At work things have been difficult. Having to concentrate when feeling so thick-headed is tricky. My boss has been great, giving me time to get to a quieter place and doing jobs that need less brain function. I'm blessed. 

Now, I feel it's also my job to tell you how annoying my husband can be. (Don't worry, if he wrote a blog it would be full of how annoying I am - but he doesn't and I do.) I don't generally share annoyances about other people (I'm not that rude... Usually). And think about it, everyone in your life annoys you sometimes, don't they? I love my family, including my big sister. Now this annoyance really made me laugh, and if you know my big sister I'm sure you'll agree too (can you tell I'm nervous? Lol). She's a diabetic nurse and therefore an encyclopedia about sugar and carbs. And she lives by her word. The other day I was shopping for Ribena (love it hot) and asked her whether full sugar or sugar free was best. She came back with "fizzy water with berries?" No! No! And No! Ha ha I mean she's absolutely right, but no! 

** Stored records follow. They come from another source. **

(** * Wiki Migrator 3: note hierarchy resolution and path assignment

    A shallow embedding of the transforms that build the parent graph,
    resolve multi-parent notes through the checklist file, reclassify
    projects and compute output paths, together with the batch validator.

    Python [str] values are embedded as [string], the UTF-8 bytes of the
    text.  Every character the embedded code tests or replaces is ASCII,
    and an ASCII byte never occurs inside a multi-byte UTF-8 sequence, so
    the byte-level definitions agree with the character-level ones;
    [strip], which removes Unicode white space, works on the UTF-8 forms
    of the white-space characters.

    A Python [dict] is embedded as an insertion-ordered association list
    with unique keys ([Dict]); the [metadata] dictionary of a note is
    embedded as the three keys the transforms read and write, an absent
    key being [None].

    The recursive path walk runs on the interpreter stack, whose depth
    is bounded: the functions on that walk take the number of levels
    still free and may raise [RecursionError] ([Py]). *)

From Stdlib Require Import String Ascii List Bool Arith Lia.
From Stdlib Require Import Numbers.DecimalString.
Import ListNotations.
Open Scope string_scope.
Open Scope list_scope.

(** String concatenation, kept apart from list append. *)
Infix "+++" := String.append (right associativity, at level 60).

(* ================================================================== *)
(** ** Python string primitives *)

Module PyStr.

Definition nl : string := String (ascii_of_nat 10) "".

(** [s.startswith(p)] *)
Definition startswith (p s : string) : bool := String.prefix p s.

(** [s[k:]] *)
Fixpoint drop (k : nat) (s : string) : string :=
  match k, s with
  | O, _ => s
  | S _, "" => ""
  | S k', String _ rest => drop k' rest
  end.

Definition mem_ascii (c : ascii) (cs : list ascii) : bool :=
  existsb (Ascii.eqb c) cs.

(** [s.replace(c, d)] for one-character [c] and [d] *)
Fixpoint replace_char (c d : ascii) (s : string) : string :=
  match s with
  | "" => ""
  | String x rest =>
      String (if Ascii.eqb x c then d else x) (replace_char c d rest)
  end.

(** [s.rstrip(chars)] *)
Fixpoint rstrip (chars : list ascii) (s : string) : string :=
  match s with
  | "" => ""
  | String c rest =>
      match rstrip chars rest with
      | "" => if mem_ascii c chars then "" else String c ""
      | r => String c r
      end
  end.

(** The characters [c] with [c.isspace()], each by the code units of its
    UTF-8 form: TAB, LF, VT, FF, CR, FS, GS, RS, US, SPACE, U+0085,
    U+00A0, U+1680, U+2000 to U+200A, U+2028, U+2029, U+202F, U+205F and
    U+3000. *)
Definition whitespace_codes : list (list nat) :=
  [ [9]; [10]; [11]; [12]; [13]; [28]; [29]; [30]; [31]; [32];
    [194; 133]; [194; 160]; [225; 154; 128];
    [226; 128; 128]; [226; 128; 129]; [226; 128; 130]; [226; 128; 131];
    [226; 128; 132]; [226; 128; 133]; [226; 128; 134]; [226; 128; 135];
    [226; 128; 136]; [226; 128; 137]; [226; 128; 138];
    [226; 128; 168]; [226; 128; 169]; [226; 128; 175];
    [226; 129; 159]; [227; 128; 128] ].

Definition whitespace : list string :=
  map (fun codes => string_of_list_ascii (map ascii_of_nat codes))
      whitespace_codes.

(** The string read backwards. *)
Fixpoint rev (s : string) : string :=
  match s with
  | "" => ""
  | String c rest => rev rest +++ String c ""
  end.

(** What follows the first character of [s] when that is one of [seqs]. *)
Definition skip_one (seqs : list string) (s : string) : option string :=
  match find (fun w => String.prefix w s) seqs with
  | Some w => Some (drop (String.length w) s)
  | None => None
  end.

(** [s] without the leading characters among [seqs]; each pass takes one
    character away, so [k] passes are enough for a string of [k] bytes. *)
Fixpoint skip_all (seqs : list string) (k : nat) (s : string) : string :=
  match k with
  | O => s
  | S k' =>
      match skip_one seqs s with
      | Some rest => skip_all seqs k' rest
      | None => s
      end
  end.

(** [s.strip()]: white space goes from both ends.  A UTF-8 form starts
    with a byte that continues no other form, so a form found at the end
    of the text is a character of the text. *)
Definition strip (s : string) : string :=
  let s := skip_all whitespace (String.length s) s in
  rev (skip_all (map rev whitespace) (String.length s) (rev s)).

Mark might annoy me but I've really missed him this last 2 weeks and I can't wait for him to come home tomorrow. It was his birthday Wednesday (he's always away snowboarding on his birthday) so we're having a nice night away to celebrate. I won't be having my sleeping pill that night as they are taken sans alcohol, and a glass or two of something will be had. Whoop whoop. 

Have a great week and I'll see you next Friday.

It's not about making right decisions. It's about making decisions right.